Книга: Лихие гости
Назад: 12
Дальше: 14

13

Две недели Захар Евграфович не мог добиться от сестры ни одного слова.
Она смотрела на него все теми же остановившимися глазами, молчала, не шевелилась, и только пальцы забинтованных рук, которые безвольно лежали на одеяле, мелко-мелко подрагивали.
Доктор из губернского города, которого доставили в Белоярск вместе с Ксенией, не отходил от больной, поил ее микстурами, делал перевязки, но больше всего уповал на молодость и на время, говорил:
– Раны, Захар Евграфович, не опасные, скоро заживут, даже шрамов не останется, главная беда – нервное потрясение, очень сильное. Покой и время – вот самое надежное лекарство. Оно и вылечит, поверьте моему опыту.
Для белоярского общества, любопытного до любой новости, пришлось сочинить историю, что Ксения Евграфовна переболела малярией и теперь у нее нервное расстройство. В эту историю поверили и даже выражали Захару Евграфовичу неподдельное сочувствие, понимая все по-своему: больную жену молодой муж бросил, и теперь все хлопоты о ней свалились на брата.
Что произошло с Ксенией, оставалось неизвестным. Даже дубовские молодцы не смогли ничего разузнать. Агапов пенял хозяину:
– Горяч ты, Захар Евграфович, не в меру горячий.

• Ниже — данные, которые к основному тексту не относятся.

Lemma generate_image_calls_once_and_takes_first_inline_witness :
  fst (generate_image Sample.happy Sample.state default_prompt1 Sample.pet [])
  = Ok (Some Sample.drawing) /\
  fst (generate_image (Sample.no_picture_at 0) Sample.state default_prompt1
         Sample.pet [])
  = Ok None /\
  fst (generate_image (Outage.no_content_at 0) Sample.state default_prompt1
         Sample.pet [])
  = Raise (TypeError "NoneType").
Proof.
  split; [|split].
  - destruct (generate_image_calls_once_and_takes_first_inline
                Sample.happy Sample.state default_prompt1 Sample.pet [])
      as (_ & _ & _ & H).
    destruct (H Sample.with_picture eq_refl) as [Hfirst _].
    exact (Hfirst [ {| text := Some "Here is your picture.";
                       inline_data := None |} ]
                  {| text := None; inline_data := Some Sample.png |}
                  [] Sample.png eq_refl
                  ltac:(repeat constructor) eq_refl).
  - destruct (generate_image_calls_once_and_takes_first_inline
                (Sample.no_picture_at 0) Sample.state default_prompt1
                Sample.pet [])
      as (_ & _ & _ & H).
    destruct (H Sample.text_only eq_refl) as [_ Hnone].
    exact (Hnone ltac:(repeat constructor)).
  - destruct (generate_image_calls_once_and_takes_first_inline
                (Outage.no_content_at 0) Sample.state default_prompt1
                Sample.pet [])
      as (_ & _ & H & _).
    exact (H eq_refl).
Defined.

(** ** The uploader *)

(** C10, as stated, fails twice.  A host that reports success with a
    ["data"] that is no object, here [null], makes the uploader raise a
    type error, not a key error; and an answer that is no object, here an
    empty array, has no ["success"] field and makes the uploader raise an
    attribute error, not the value error. *)
Lemma success_without_data_object_is_no_key_error :
  let reports_success := JObj [("success", JBool true); ("data", JNull)] in
  let by_null :=
    fst (upload_to_imgbb (Outage.host_says reports_success) Sample.state
           Sample.drawing []) in
  let by_array :=
    fst (upload_to_imgbb (Outage.host_says (JArr [])) Sample.state
           Sample.drawing []) in
  (by_null = Raise (TypeError "NoneType") /\ is_key_error by_null = false) /\
  (by_array = Raise (AttributeError "list" "get") /\
   is_value_error by_array = false).
Proof.
  repeat split.
Qed.

(** C10, amended.  Whatever JSON value the host answers with, the uploader
    ends in one of these ways.  An answer that is no object raises an
    attribute error (it has no [get]).  An object whose ["success"] field
    is absent or falsy raises the value error that carries the answer.  An
    object with a truthy ["success"] gives the ["url"] field of the object
    under ["data"]; it raises a key error when ["data"] is absent or is an
    object without ["url"], and a type error when ["data"] is no object.
    A URL is returned only in the one case said, and no case returns an
    absence value. *)
Theorem upload_reads_success_then_nested_url
    (W : Externals) (st : module_state) (pil_image : image) (t : trace)
    (answer : json) :
  requests_post_json W t
    (imgbb_form W st (b64encode W (save_png W pil_image)) t) = Ok answer ->
  let outcome := fst (upload_to_imgbb W st pil_image t) in
  let failure := Raise (ValueError "imgBB upload failed: " answer) in
  ((forall fields, answer <> JObj fields) ->
   outcome = Raise (AttributeError (type_name answer) "get")) /\
  (forall fields, answer = JObj fields ->
     let success := dict_get "success" fields in
     (success = None -> outcome = failure) /\
     (forall v, success = Some v -> truthy v = false -> outcome = failure) /\
     (forall v, success = Some v -> truthy v = true ->
        (dict_get "data" fields = None -> outcome = Raise (KeyError "data")) /\
        (forall d, dict_get "data" fields = Some d ->
                   (forall inner, d <> JObj inner) ->
                   outcome = Raise (TypeError (type_name d))) /\
        (forall d, dict_get "data" fields = Some (JObj d) ->
                   dict_get "url" d = None ->
                   outcome = Raise (KeyError "url")) /\
        (forall d url, dict_get "data" fields = Some (JObj d) ->
                       dict_get "url" d = Some url -> outcome = Ok url))) /\
  (forall url, outcome = Ok url ->
     exists fields v d,
       answer = JObj fields /\
       dict_get "success" fields = Some v /\ truthy v = true /\
       dict_get "data" fields = Some (JObj d) /\
       dict_get "url" d = Some url).
Proof.
  intros Hanswer outcome failure. subst outcome failure.
  rewrite upload_to_imgbb_run. cbv zeta. rewrite Hanswer. cbn [fst].
  split; [apply read_upload_answer_not_a_dict|]. split.
  - intros fields ->. cbv zeta.
    unfold read_upload_answer, py_get, py_getitem, truthy_opt.
    split; [intros ->; reflexivity|].
    split; [intros v -> ->; reflexivity|].
    intros v -> Hv. rewrite Hv. repeat apply conj.
    + intros ->. reflexivity.
    + intros d -> Hd. destruct d; try reflexivity.
      exfalso. apply (Hd fields0). reflexivity.
    + intros d -> ->. reflexivity.
    + intros d url -> ->. reflexivity.
  - intros url. destruct answer; try discriminate.
    unfold read_upload_answer, py_get, py_getitem, truthy_opt.
    destruct (dict_get "success" fields) as [v|] eqn:Hs; [|discriminate].
    destruct (truthy v) eqn:Hv; [|discriminate].
    destruct (dict_get "data" fields) as [d|] eqn:Hd; [|discriminate].
    destruct d; try discriminate.
    destruct (dict_get "url" fields0) as [u|] eqn:Hu; [|discriminate].
    intros Hurl. injection Hurl as ->.
    exists fields, v, fields0. repeat split; assumption.
Qed.

Lemma upload_reads_success_then_nested_url_witness :
  fst (upload_to_imgbb Sample.happy Sample.state Sample.drawing [])
  = Ok (JStr "https://i.ibb.co/generated_0") /\
  fst (upload_to_imgbb
         (Outage.host_says (JObj [("success", JBool true); ("data", JNull)]))
         Sample.state Sample.drawing [])
  = Raise (TypeError "NoneType") /\
  fst (upload_to_imgbb (Outage.host_says (JArr [])) Sample.state
         Sample.drawing [])
  = Raise (AttributeError "list" "get").
Proof.
  split; [|split].
  - pose proof (upload_reads_success_then_nested_url
                  Sample.happy Sample.state Sample.drawing []
                  (Sample.host_accepts
                     {| form_key := Some "imgbb-key";
                        form_image := "iVBORw==";
                        form_name := "generated_0" |})
                  eq_refl) as (_ & H & _).
    destruct (H _ eq_refl) as (_ & _ & Hsuccess).
    destruct (Hsuccess (JBool true) eq_refl eq_refl) as (_ & _ & _ & Hurl).
    exact (Hurl [("id", JStr "generated_0");
                 ("url", JStr "https://i.ibb.co/generated_0")]
                (JStr "https://i.ibb.co/generated_0") eq_refl eq_refl).
  - pose proof (upload_reads_success_then_nested_url
                  (Outage.host_says
                     (JObj [("success", JBool true); ("data", JNull)]))
                  Sample.state Sample.drawing []
                  (JObj [("success", JBool true); ("data", JNull)])
                  eq_refl) as (_ & H & _).
    destruct (H _ eq_refl) as (_ & _ & Hsuccess).
    destruct (Hsuccess (JBool true) eq_refl eq_refl) as (_ & Htype & _).
    apply (Htype JNull eq_refl). intros inner. discriminate.
  - pose proof (upload_reads_success_then_nested_url
                  (Outage.host_says (JArr [])) Sample.state Sample.drawing []
                  (JArr []) eq_refl) as (H & _).
    apply H. intros fields. discriminate.
Defined.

В ответ, соглашаясь, Захар Евграфович только кивал головой. Он и сам теперь жалел безмерно, что на исходе памятной ночи не смог удержать себя в узде. Хотя… Хотя легко говорить об этом сейчас, а тогда… Увидев Ксению, увидев, как она рухнула у порога, Захар Евграфович будто обезумел. И даже теперь, по прошествии времени, не мог четко вспомнить, как все произошло. Помнил лишь, что руки его удушающе пахли керосином, а люди Цезаря, связанными сидевшие на полу, кричали пронзительно, как поросята перед забоем. Матвей пытался удержать Захара Евграфовича, но тот отшвырнул его, и Матвей лишь махнул рукой, давая сигнал остальным, чтобы выходили из дома. Звякнуло разбитое стекло лампы, фитиль погас, керосин, воняя, пролился на пол. Вторая лампа с непотушенным фитилем ударилась о половицы с громким дребезжанием, и сразу же взметнулся, доставая до потолка, обжигающий яркий огонь. Из дома Захар Евграфович вышел последним и не забыл подпереть дверь палкой, подвернувшейся под руку.
Сгорели следы, которые могли бы вывести на Цезаря. Сам же он – как в воду канул.
Через две недели, под вечер, Ксения тихим и слабым шепотом попросила:
– Захарушка, вынеси меня на улицу, подышать хочу…
Захар Евграфович, донельзя обрадованный, кинулся за своей шубой, завернул в нее Ксению и осторожно вынес на улицу. Сел на скамейку возле крыльца, пристроил сестру к себе на колени и крепко обнял, словно хотел перелить в нее всю нежность и всю жалость, которые переполняли его.
На улице шел снег – тихий, плавный. Ксения выпростала из шубы руку, вытянула перед собой забинтованную ладонь, стала ловить опускающиеся снежинки. Едва различимым шепотом приговаривала:
– Тают… такие белые, красивые… Растаяли, и ничего не осталось…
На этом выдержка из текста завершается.